- EXERCISE DESCRIPTION
Take the entries below and print, exactly, the stretch from the line containing "- rewrite take_ge" through the line containing "rewrite IH, Hr.", both included.

[Collected data entries]
____
(* ===== verification/X86Spec.v ===== *)
(** * What an x86_64 trampoline does

    The bytes the builder emits, as a function of the relocated instructions, and
    their execution on a small model of the processor. *)

From S2P Require Import Prelude CLib Types Emit X86Trampoline.

(** ** The relocated instructions *)

Definition jmp_bytes (target : Z) : list Z := [0x49; 0xBB] ++ le_bytes 8 target ++ [0x41; 0xFF; 0xE3].
Definition call_bytes (target : Z) : list Z :=
  [0x41; 0x53; 0x49; 0xBB] ++ le_bytes 8 target ++ [0x41; 0xFF; 0xD3; 0x41; 0x5B].

(** A displacement that a 32-bit field can hold. *)
Definition disp32 (d : Z) : bool := (INT32_MIN <=? d) && (d <=? INT32_MAX).

(** The bytes that replace an instruction at [off] of the relocated code; [None] if
    it cannot be relocated. *)
Definition reloc_bytes (code_addr off : Z) (cur : cs_insn) : option (list Z) :=
  match zt_is_rel_call cur, zt_is_rel_jmp cur with
  | Some imm, _ => Some (call_bytes (u64 imm))
  | None, Some imm => Some (jmp_bytes (u64 imm))
  | None, None =>
      if zt_is_conditional_jump cur then
        match first_imm cur, zt_inverse_short_jcc_opcode cur with
        | Some imm, Some op => Some ([op; 13] ++ jmp_bytes (u64 imm))
        | _, _ => None
        end
      else if existsb is_rip_mem (x86_operands cur) then
        let d := rebased_disp cur code_addr off in
        if (x86_disp_size cur =? 4) && disp32 d
        then Some (memcpy_at (Z.to_nat (x86_disp_offset cur)) (le_bytes 4 d) (insn_bytes cur))
        else None
      else Some (insn_bytes cur)
  end.

Fixpoint reloc_code (code_addr off : Z) (insns : list cs_insn) : option (list Z) :=
  match insns with
  | [] => Some []
  | cur :: insns =>
      match reloc_bytes code_addr off cur with
      | None => None
      | Some bs =>
          match reloc_code code_addr (off + Z.of_nat (length bs)) insns with
          | None => None
          | Some rest => Some (bs ++ rest)
          end
      end
  end.

(** What the builder relies on of the disassembler: the bytes of an instruction
    are its size, and the displacement field of a rip-relative operand lies inside. *)
Definition insn_ok (i : cs_insn) : Prop :=
  Z.of_nat (length (insn_bytes i)) = insn_size i /\
  (existsb is_rip_mem (x86_operands i) = true ->
   0 <= x86_disp_offset i /\ x86_disp_offset i + 4 <= insn_size i).

Lemma relocate_one_eq A buf off cur :
  insn_ok cur -> 0 <= off <= Z.of_nat (length buf) ->
  relocate_one A buf off cur =
  match reloc_bytes A off cur with None => None | Some bs => emitted buf off bs end.
Proof.
  intros [Hsz Hdisp] Hoff. unfold relocate_one, reloc_bytes.
  destruct (zt_is_rel_call cur); [apply emit_all_eq; done|].
  destruct (zt_is_rel_jmp cur); [apply emit_all_eq; done|].
  destruct (zt_is_conditional_jump cur).
  - destruct (first_imm cur) as [imm|]; [|done]. unfold zt_rewrite_cond_jmp.
    destruct (zt_inverse_short_jcc_opcode cur) as [op|]; [|done].
    rewrite emit_bytes_eq. apply emitted_bind; [lia|]. intros. by apply emit_all_eq.
  - rewrite take_ge by lia. rewrite emit_bytes_eq. unfold emitted, fits.
    destruct (existsb is_rip_mem (x86_operands cur)) eqn:Hrip.
    2:{ by destruct (_ <=? _). }
    destruct (Hdisp eq_refl) as [Hd0 Hd4]. unfold zt_patch_disp32, disp32.
    set (d := rebased_disp cur A off).
    replace (negb (x86_disp_size cur =? 4) || (d <? INT32_MIN) || (d >? INT32_MAX))
      with (negb ((x86_disp_size cur =? 4) && ((INT32_MIN <=? d) && (d <=? INT32_MAX)))).
    2:{ rewrite !negb_andb, !Z.leb_antisym, !negb_involutive, Z.gtb_ltb. by rewrite orb_assoc. }
    destruct ((x86_disp_size cur =? 4) && _); cbn [negb]; [|by destruct (_ <=? _)].
    rewrite length_memcpy_at by (rewrite length_le_bytes; lia).
    destruct (Z.leb_spec (off + Z.of_nat (length (insn_bytes cur))) (Z.of_nat (length buf))); [|done].
    rewrite Z2Nat.inj_add by lia. rewrite memcpy_at_inside by (rewrite ?length_le_bytes; lia). done.
Qed.

Lemma relocate_loop_eq A buf off insns :
  Forall insn_ok insns -> 0 <= off <= Z.of_nat (length buf) ->
  relocate_loop A buf off insns =
  match reloc_code A off insns with None => None | Some bs => emitted buf off bs end.
Proof.
  intros Hok. revert buf off. induction Hok as [|cur insns Hc _ IH]; intros buf off Hoff;
    cbn [relocate_loop reloc_code].
  - unfold emitted, fits. cbn. rewrite Z.add_0_r, memcpy_at_nil.
    destruct (Z.leb_spec off (Z.of_nat (length buf))); [done|lia].
  - rewrite relocate_one_eq by done. destruct (reloc_bytes A off cur) as [bs|]; [|done].
    destruct (reloc_code A (off + Z.of_nat (length bs)) insns) as [rest|] eqn:Hr.
    + apply emitted_bind; [lia|]. intros buf' off' Hl Ho ->. by rewrite IH, Hr.
    + unfold emitted, fits. destruct (Z.leb_spec (off + Z.of_nat (length bs)) (Z.of_nat (length buf))); [|done].
      by rewrite IH, Hr by (rewrite length_memcpy_at by lia; lia).
Qed.

(** ** The whole trampoline *)

Definition x86_prefix (id n : Z) : list Z :=
  [0x68] ++ le_bytes 4 id ++ [0xFF; 0x15] ++ le_bytes 4 (n + 11) ++ [0x48; 0x8D; 0x64; 0x24; 0x08].

Definition x86_suffix (entry continue : Z) : list Z :=
  [0xFF; 0x25] ++ le_bytes 4 8 ++ le_bytes 8 entry ++ le_bytes 8 continue.

Definition x86_layout (id entry continue : Z) (code : list Z) : list Z :=
  x86_prefix id (Z.of_nat (length code)) ++ code ++ x86_suffix entry continue.

Lemma length_layout id entry cont code :
  length (x86_layout id entry cont code) = (38 + length code)%nat.
Proof.
  unfold x86_layout, x86_prefix, x86_suffix. rewrite !length_app, !length_le_bytes. cbn [length]. lia.
Qed.

Lemma suffix_patched j entry cont (rest : list Z) :
  memcpy_at 14 (le_bytes 8 cont) (memcpy_at 6 (le_bytes 8 entry)
    (memcpy_at 2 (le_bytes 4 j) (ZT_TRAMPOLINE_TEMPLATE_SUFFIX ++ rest))) =
  ([0xFF; 0x25] ++ le_bytes 4 j ++ le_bytes 8 entry ++ le_bytes 8 cont) ++ rest.
Proof. reflexivity. Qed.

Lemma prefix_patched id d (rest : list Z) :
  memcpy_at 7 (le_bytes 4 d) (memcpy_at 1 (le_bytes 4 id) ZT_TRAMPOLINE_TEMPLATE_PREFIX ++ rest) =
  ([0x68] ++ le_bytes 4 id ++ [0xFF; 0x15] ++ le_bytes 4 d ++ [0x48; 0x8D; 0x64; 0x24; 0x08]) ++ rest.
Proof. reflexivity. Qed.

(** The stores into the templates, once the code is in place. *)
Lemma patched_layout id entry cont code rest :
  let n := (16 + length code)%nat in
  memcpy_at (n + 14) (le_bytes 8 cont) (memcpy_at (n + 6) (le_bytes 8 entry)
    (memcpy_at (n + 2) (le_bytes 4 8) (memcpy_at 7 (le_bytes 4 (Z.of_nat (length code) + 11))
      (memcpy_at 1 (le_bytes 4 id) ZT_TRAMPOLINE_TEMPLATE_PREFIX
         ++ code ++ ZT_TRAMPOLINE_TEMPLATE_SUFFIX ++ rest)))) =
  x86_layout id entry cont code ++ rest.
Proof.
  intros n. rewrite prefix_patched. set (p7 := [0x68] ++ _).
  assert (Hp7 : length p7 = 16%nat) by reflexivity. rewrite (app_assoc p7).
  rewrite (memcpy_at_skip _ 2), (memcpy_at_skip _ 6), (memcpy_at_skip _ 14)
    by (rewrite length_app, Hp7; lia).
  rewrite suffix_patched. unfold x86_layout, x86_suffix. rewrite <- !app_assoc. reflexivity.
Qed.

(** The buffer of a build that has room: the trampoline, then the nops of memset. *)
(** Emission at the start of a block of filler. *)
Lemma memcpy_fill bs n x : memcpy_at 0 bs (replicate n x) = bs ++ replicate (n - length bs) x.
Proof. unfold memcpy_at. by rewrite take_0, drop_replicate. Qed.

Lemma build_eq cs_disasm probe entry addr buf insns :
  addr <> 0 -> entry <> 0 -> 0 < pr_orig_len probe <= ZT_PROBE_ORIG_CODE_MAX ->
  cs_disasm (take (Z.to_nat (pr_orig_len probe)) (pr_orig_code probe))
    (tgt_remote_addr (pr_target probe)) = Some insns -> insns <> [] -> Forall insn_ok insns ->
  let cont := tgt_remote_addr (pr_target probe) +64 pr_orig_len probe in
  zt_build_trampoline cs_disasm probe entry addr buf =
  match reloc_code (addr +64 sizeof_prefix) 0 insns with
  | None => None
  | Some code =>
      if (38 + length code <=? length buf)%nat then
        Some (x86_layout (pr_probe_id probe) entry cont code
                ++ replicate (length buf - (38 + length code)) 0x90, Z.of_nat (38 + length code))
      else None
  end.
Proof.
  intros Ha He Hl Hd Hne Hok cont. unfold zt_build_trampoline, zt_emit_relocated_orig_code.
  destruct (Z.eqb_spec addr 0), (Z.eqb_spec entry 0); try done. cbn [orb].
  destruct (Z.eqb_spec (pr_orig_len probe) 0); [lia|]. rewrite Z.gtb_ltb.
  destruct (Z.ltb_spec ZT_PROBE_ORIG_CODE_MAX (pr_orig_len probe)); [lia|]. cbn [orb].
  rewrite Hd. destruct insns as [|i0 insns]; [done|]. set (is0 := i0 :: insns) in *.
  rewrite emit_bytes_eq. unfold emitted, fits. rewrite length_replicate.
  change (Z.of_nat (length ZT_TRAMPOLINE_TEMPLATE_PREFIX)) with 16. rewrite Z.add_0_l.
  destruct (Z.leb_spec 16 (Z.of_nat (length buf))) as [H16|H16].
  2:{ destruct (reloc_code _ _ _) as [code|]; [|done].
      destruct (Nat.leb_spec (38 + length code) (length buf)); [lia|done]. }
  set (sz := length buf) in *.
  change (Z.to_nat 0) with 0%nat. rewrite memcpy_fill. change (length ZT_TRAMPOLINE_TEMPLATE_PREFIX) with 16%nat. set (pre := memcpy_at 1 (le_bytes 4 (pr_probe_id probe)) ZT_TRAMPOLINE_TEMPLATE_PREFIX).
  change (memcpy_at 1 (le_bytes 4 (pr_probe_id probe)) (ZT_TRAMPOLINE_TEMPLATE_PREFIX ++ replicate (sz - 16) 0x90))
    with (pre ++ replicate (sz - 16) 0x90).
  change (Z.to_nat 16) with (length pre). rewrite drop_app_length, take_app_length.
  rewrite relocate_loop_eq; [|done|lia].
  destruct (reloc_code (addr +64 sizeof_prefix) 0 is0) as [code|]; [|done].
  unfold emitted, fits. rewrite length_replicate, !Z.add_0_l. change (Z.to_nat 0) with 0%nat.
  destruct (Z.leb_spec (Z.of_nat (length code)) (Z.of_nat (sz - 16))) as [Hc|Hc].
  2:{ destruct (Nat.leb_spec (38 + length code) sz); [lia|done]. }
  rewrite memcpy_fill, emit_bytes_eq. unfold emitted, fits.
  rewrite !length_app, length_replicate. change (length pre) with 16%nat.
  change (Z.of_nat (length ZT_TRAMPOLINE_TEMPLATE_SUFFIX)) with 22.
  destruct (Nat.leb_spec (38 + length code) sz) as [H38|H38].
  2:{ destruct (Z.leb_spec (16 + Z.of_nat (length code) + 22)
        (Z.of_nat (16 + (length code + (sz - 16 - length code))))); [lia|done]. }
  destruct (Z.leb_spec (16 + Z.of_nat (length code) + 22)
    (Z.of_nat (16 + (length code + (sz - 16 - length code))))); [|lia].
  unfold sizeof_prefix, sizeof_suffix. rewrite Z.eqb_refl. cbn [negb].
  rewrite app_assoc, (memcpy_at_skip _ 0) by (rewrite length_app; change (length pre) with 16%nat; lia).
  rewrite memcpy_fill. change (length ZT_TRAMPOLINE_TEMPLATE_SUFFIX) with 22%nat.
  replace (sz - 16 - length code - 22)%nat with (sz - (38 + length code))%nat by lia.
  replace (16 + Z.of_nat (length code) + 6 - 11) with (Z.of_nat (length code) + 11) by lia.
  replace (16 + Z.of_nat (length code) + 6 + 8 - (16 + Z.of_nat (length code) + 6)) with 8 by lia.
  replace (Z.to_nat (16 + Z.of_nat (length code))) with (16 + length code)%nat by lia.
  rewrite <- app_assoc. unfold pre. rewrite patched_layout. f_equal. f_equal. lia.
Qed.

(** ** A small x86_64

    The instructions the builder emits itself; addresses are small enough not to
    wrap.  [cc] gives the eight conditions that the even opcodes 0x70, 0x72, ...
    test; the odd ones test their negations. *)

Record cpu := mk_cpu { rip : Z; rsp : Z; r11 : Z; mem : Z -> Z }.

Definition store8 (m : Z -> Z) (a v : Z) : Z -> Z :=
  fun x => if (a <=? x) && (x <? a + 8) then arr_get (le_bytes 8 v) (x - a) else m x.

Definition push (v : Z) (s : cpu) : cpu :=
  mk_cpu (rip s) (rsp s - 8) (r11 s) (store8 (mem s) (rsp s - 8) v).

Definition jump (a : Z) (s : cpu) : cpu := mk_cpu a (rsp s) (r11 s) (mem s).

Definition jcc_taken (cc : Z -> bool) (op : Z) : bool :=
  xorb (cc ((op - 0x70) / 2)) (Z.odd op).

Definition i8 (x : Z) : Z := if x <? 128 then x else x - 256.

Definition x86_step (cc : Z -> bool) (s : cpu) : option cpu :=
  let b i := mem s (rip s + i) in
  if b 0 =? 0x68 then                                             (* push imm32 *)
    Some (jump (rip s + 5) (push (i32 (load (mem s) (rip s + 1) 4)) s))
  else if (b 0 =? 0xFF) && (b 1 =? 0x15) then                     (* call [rip+d] *)
    let target := load (mem s) (rip s + 6 + i32 (load (mem s) (rip s + 2) 4)) 8 in
    Some (jump target (push (rip s + 6) s))
  else if (b 0 =? 0xFF) && (b 1 =? 0x25) then                     (* jmp [rip+d] *)
    Some (jump (load (mem s) (rip s + 6 + i32 (load (mem s) (rip s + 2) 4)) 8) s)
  else if (b 0 =? 0x48) && (b 1 =? 0x8D) && (b 2 =? 0x64) && (b 3 =? 0x24) then (* lea rsp,[rsp+d8] *)
    Some (mk_cpu (rip s + 5) (rsp s + i8 (b 4)) (r11 s) (mem s))
  else if (b 0 =? 0x41) && (b 1 =? 0x53) then                     (* push r11 *)
    Some (jump (rip s + 2) (push (r11 s) s))
  else if (b 0 =? 0x41) && (b 1 =? 0x5B) then                     (* pop r11 *)
    Some (mk_cpu (rip s + 2) (rsp s + 8) (load (mem s) (rsp s) 8) (mem s))
  else if (b 0 =? 0x49) && (b 1 =? 0xBB) then                     (* movabs r11, imm64 *)
    Some (mk_cpu (rip s + 10) (rsp s) (load (mem s) (rip s + 2) 8) (mem s))
  else if (b 0 =? 0x41) && (b 1 =? 0xFF) && (b 2 =? 0xD3) then    (* call r11 *)
    Some (jump (r11 s) (push (rip s + 3) s))
  else if (b 0 =? 0x41) && (b 1 =? 0xFF) && (b 2 =? 0xE3) then    (* jmp r11 *)
    Some (jump (r11 s) s)
  else if (0x70 <=? b 0) && (b 0 <=? 0x7F) then                   (* jcc rel8 *)
    Some (jump (if jcc_taken cc (b 0) then rip s + 2 + i8 (b 1) else rip s + 2) s)
  else None.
____
- ANSWER SPACE
  - rewrite take_ge by lia. rewrite emit_bytes_eq. unfold emitted, fits.
    destruct (existsb is_rip_mem (x86_operands cur)) eqn:Hrip.
    2:{ by destruct (_ <=? _). }
    destruct (Hdisp eq_refl) as [Hd0 Hd4]. unfold zt_patch_disp32, disp32.
    set (d := rebased_disp cur A off).
    replace (negb (x86_disp_size cur =? 4) || (d <? INT32_MIN) || (d >? INT32_MAX))
      with (negb ((x86_disp_size cur =? 4) && ((INT32_MIN <=? d) && (d <=? INT32_MAX)))).
    2:{ rewrite !negb_andb, !Z.leb_antisym, !negb_involutive, Z.gtb_ltb. by rewrite orb_assoc. }
    destruct ((x86_disp_size cur =? 4) && _); cbn [negb]; [|by destruct (_ <=? _)].
    rewrite length_memcpy_at by (rewrite length_le_bytes; lia).
    destruct (Z.leb_spec (off + Z.of_nat (length (insn_bytes cur))) (Z.of_nat (length buf))); [|done].
    rewrite Z2Nat.inj_add by lia. rewrite memcpy_at_inside by (rewrite ?length_le_bytes; lia). done.
Qed.

Lemma relocate_loop_eq A buf off insns :
  Forall insn_ok insns -> 0 <= off <= Z.of_nat (length buf) ->
  relocate_loop A buf off insns =
  match reloc_code A off insns with None => None | Some bs => emitted buf off bs end.
Proof.
  intros Hok. revert buf off. induction Hok as [|cur insns Hc _ IH]; intros buf off Hoff;
    cbn [relocate_loop reloc_code].
  - unfold emitted, fits. cbn. rewrite Z.add_0_r, memcpy_at_nil.
    destruct (Z.leb_spec off (Z.of_nat (length buf))); [done|lia].
  - rewrite relocate_one_eq by done. destruct (reloc_bytes A off cur) as [bs|]; [|done].
    destruct (reloc_code A (off + Z.of_nat (length bs)) insns) as [rest|] eqn:Hr.
    + apply emitted_bind; [lia|]. intros buf' off' Hl Ho ->. by rewrite IH, Hr.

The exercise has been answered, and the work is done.